ALICE

Alice Hathaway Lee Roosevelt was intelligent, athletic, beautiful and beguiling. The daughter of a distinguished and wealthy Boston brahmin, she was one of the most sought after bachelorettes in Boston. Alice has been written off in history as a stereotypical privileged Victorian American, her influence on the man whom she alone called “Teddy” never fully appreciated. Progressive and curious, Alice drove Roosevelt to write a full-throated endorsement of women’s suffrage and equality in 1880. With Alice by his side, Theodore Roosevelt "rose like a rocket,” and, after her untimely death, he would not hold elected office for fifteen years. So bright and lively, Alice was universally known as “Sunshine” for her vivaciousness. She was the “rare and radiant maiden” of Theodore’s wildest imagination and he was shattered to lose her.

Alice had pale blue-gray eyes and dark, golden blonde hair. There are less than a dozen photographs known to exist of her. After her death, Theodore kept keepsakes including this picture of his late wife as an adolescent hidden from Edith, his second wife.
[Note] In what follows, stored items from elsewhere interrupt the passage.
(** C2: with the second version of verified boot, [LoadImageAndAuth]
    succeeds only after libavb verified the partitions it was asked for, with errors
    tolerated only on an unlocked device.  What may then be booted are the images of that
    verification, behind those that were loaded before, and the header of one of them passed
    the loader's checks.  The boot state is ORANGE on an unlocked device, else YELLOW or
    GREEN for a user's or the OEM's key, and the key master was told this state, the key, and
    the digest of what was verified. *)
Theorem LoadImageAndAuth_verified Info s Info' s' :
  GetAVBVersion = AVB_2 ->
  LoadImageAndAuth Info s = Some ((Info', Done EFI_SUCCESS), s') ->
  verified_boot (is_unlocked (DevInfo (VbLoader s))) Info Info' (SecureLog s').
Proof.
  intros Hv. unfold LoadImageAndAuth. rewrite bind_run.
  destruct (LoadImageAndAuth_body Info s) as [[[i1 [[St|St]|r]] s1]|] eqn:E; [..|done]; intros [= -> -> ->].
  1,2: by apply LoadImageAndAuth_body_fails in E. by apply LoadImageAndAuth_body_ok.
Qed.
End spec.
(** ** Witness: a locked device without slots boots the images that the key of the
    OEM signed. *)
Section demo.
#[local] Existing Instances demo_Board reference_BaseLib reference_UnicodeLib reference_AsciiLib demo_BuildConfig
  demo_BootMode demo_LoaderBuild demo_VerifiedBoot.
#[local] Instance vb_AsciiCatLib : AsciiCatLib := reference_AsciiCatLib (demo_print 10).
#[local] Instance vb_BootBuild : BootBuild := {|
  ENABLE_LE_VARIANT := false; BUILD_SYSTEM_ROOT_IMAGE := true; BUILD_USES_RECOVERY_AS_BOOT := true;
  NAND_SQUASHFS_SUPPORT := false; ENABLE_SYSTEMD_BOOTSLOT := false; VERITY_LE := false; EnableMdtpSupport := false |}.
#[local] Instance vb_BootProtocols : BootProtocols := {|
  GetPanelConfiguration n := (EFI_NOT_FOUND, 0, []); GetBootDeviceBaseAddr := (EFI_SUCCESS, 0x1D84000);
  LocateMdtp := EFI_NOT_FOUND; MdtpGetState := (EFI_NOT_FOUND, MDTP_STATE_ACTIVE); MdtpBootState _ := EFI_SUCCESS;
  IsOffModeCharging := (EFI_SUCCESS, false); LocatePmicPon := EFI_NOT_FOUND;
  GetPonReason := (EFI_NOT_FOUND, mk_pon false false false false); WarmResetStatus := (EFI_NOT_FOUND, false) |}.
(** The header of a kernel of 100 bytes in pages of 4096. *)
Definition vb_header : list Z :=
  bytes "ANDROID!" ++ le_bytes 4 100 ++ repeat 0 24 ++ le_bytes 4 4096 ++ repeat 0 4 ++ le_bytes 4 0xB000151 ++ repeat 0 4048.
Definition vb_blk : EFI_BLOCK_IO_PROTOCOL := mk_blkio 5 0 4096 1.
#[local] Instance vb_Firmware : Firmware := ram_Firmware 4096 (bytes "UFS") (fun _ => []) (fun _ => None).
#[local] Instance vb_Partitions : LabelledPartitions := {|
  GetBlkIOHandlesByLabel _ Label _ :=
    (EFI_SUCCESS, if decide (Label = bytes "boot") then [mk_handle 9 (Some vb_blk)] else []) |}.
Definition demo_answer : list Z := repeat 0 4 ++ le_bytes 4 4 ++ repeat 0 12.
#[local] Instance vb_SecureWorld : SecureWorld := {|
  LocateScm := EFI_SUCCESS; ScmSipSysCall _ _ _ := (EFI_SUCCESS, [1; 0x40]); LocateQseecom := EFI_SUCCESS;
  QseecomStartApp _ _ := (EFI_SUCCESS, 17); QseecomSendCmd _ _ _ n := (EFI_SUCCESS, take n demo_answer);
  avb_sha256 d := repeat (Z.of_nat (length d) mod 256) AVB_SHA256_DIGEST_SIZE |}.
(** A verification that finds the key of the OEM on what it is asked for. *)
Definition vb_data : AvbSlotVerifyData :=
  mk_slot_data [mk_partition_data (bytes "boot") vb_header; mk_partition_data (bytes "dtbo") (repeat 1 8)]
    [repeat 2 16] (bytes " root=/dev/dm-0").
#[local] Instance vb_Libavb : Libavb := {|
  avb_slot_verify l u q :=
    match AvbValidateVbmetaPublicKey OEMPublicKey u l with
    | Some ((AVB_IO_RESULT_OK, true, u'), l') =>
      if decide (requested_partitions q = [bytes "boot"; bytes "dtbo"]) then ((AVB_SLOT_VERIFY_RESULT_OK, Some vb_data), (l', u'))
      else ((AVB_SLOT_VERIFY_RESULT_ERROR_IO, None), (l', u'))
    | _ => ((AVB_SLOT_VERIFY_RESULT_ERROR_PUBLIC_KEY_REJECTED, None), (l, u))
    end;
  avb_property_lookup _ _ := Some (bytes "2021-05-01") |}.
#[local] Instance vb_Calls : VerifiedBootCalls := {|
  VbRevision := 0x10002; VBDeviceInit _ _ := EFI_SUCCESS; VBVerifyImage _ _ := (EFI_UNSUPPORTED, RED);
  VBSendRot := EFI_SUCCESS; VBSendMilestone := EFI_SUCCESS; VBGetCertFingerPrint _ := (EFI_UNSUPPORTED, []);
  MdtpDeactivate := EFI_SUCCESS; LeOemCertificate := []; LocateAsn1X509 := EFI_NOT_FOUND;
  ASN1X509VerifyOEMCertificate _ := (EFI_UNSUPPORTED, 0); ASN1X509GetRSAFromCert _ := (EFI_UNSUPPORTED, 0);
  ASN1X509GetKeymaterial _ := (EFI_UNSUPPORTED, ([], [])); LocateHash2 := EFI_NOT_FOUND;
  GetHashSize := (EFI_UNSUPPORTED, 0); HashInit := EFI_UNSUPPORTED; HashUpdate _ := EFI_UNSUPPORTED;
  HashFinal _ := (EFI_UNSUPPORTED, []); LocateSecRSA := EFI_NOT_FOUND; SecRSABigIntReadBin _ := (EFI_UNSUPPORTED, 0);
  SecRSAVerifySig _ _ _ _ := EFI_UNSUPPORTED; stack_slot := empty_slot |}.
Definition vb_info : BootInfo := mk_info false false false [] [] GREEN None None 0.
Definition vb_demo_state : vb_state :=
  mk_vb_state (mk_loader (set_log [WriteBlocks 5 0 vb_header] (set_RootType UFS (demo_slots (first_boot_attributes 0) 0)))
                 zero_dev_info false None) [].
Definition vb_end : BootInfo * vb_state :=
  match LoadImageAndAuth vb_info vb_demo_state with
  | Some ((i, _), s) => (i, s)
  | None => (vb_info, vb_demo_state)
  end.
Lemma LoadImageAndAuth_verified_witness :
  LoadImageAndAuth vb_info vb_demo_state = Some ((fst vb_end, Done EFI_SUCCESS), snd vb_end) /\
  BootState (fst vb_end) = GREEN /\
  verified_boot false vb_info (fst vb_end) (SecureLog (snd vb_end)).
Proof.
  assert (LoadImageAndAuth vb_info vb_demo_state = Some ((fst vb_end, Done EFI_SUCCESS), snd vb_end)) as H
    by (vm_compute; reflexivity).
  split; [exact H|]. split; [vm_compute; reflexivity|].
  exact (LoadImageAndAuth_verified vb_info vb_demo_state (fst vb_end) (snd vb_end) eq_refl H).
Defined.
End demo.
(* ===== verification/_CoqProject ===== *)
-Q . S2P
Prelude.v
JsMap.v
JsString.v
Bytes.v
Merkle.v
Json.v
PubValidate.v
PubStore.v
PubEngine.v
RelPayload.v
RelMessages.v
RelStore.v
RelEngine.v
RelAsync.v
RelReconciler.v
RelHub.v
HttpBase.v
PubSnapshot.v
PubHttp.v
RelHttp.v
RelGossip.v
AspSet.v
AspPolicy.v
AspManifest.v
AspEngine.v
SdkCodec.v
SdkSchema.v
SdkWorkerPool.v
SdkPool.v
SdkGateway.v
SdkRpc.v
SdkStealth.v
SdkStorage.v
SdkChain.v
SdkRpcClient.v
SdkPayments.v
SdkPoolService.v
SdkReputation.v
Soroban.v
RegContract.v
RegProofs.v
PoolContract.v
PoolProofs.v
PoolEndToEnd.v
WebErrors.v
WebSoroban.v
WebChain.v
WebStealth.v
WebSpend.v
WebScan.v
WebTx.v
WebNotes.v
WebSweep.v
WebBackup.v
WebPrograms.v
WebProver.v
“I love to talk over everything with [Alice] from politics to poetry,” Theodore Roosevelt wrote in his diary. Contrary to what has often been written about Alice, she and Theodore exchanged ideas, many letters, and she encouraged his early support for progressive reform. Her letters recall a gamine, much like Audrey or Kate Hepburn in the century after Alice’s lifetime. It is easy to imagine, had Alice lived beyond 22, that she would have continued to support Theodore’s rise in politics.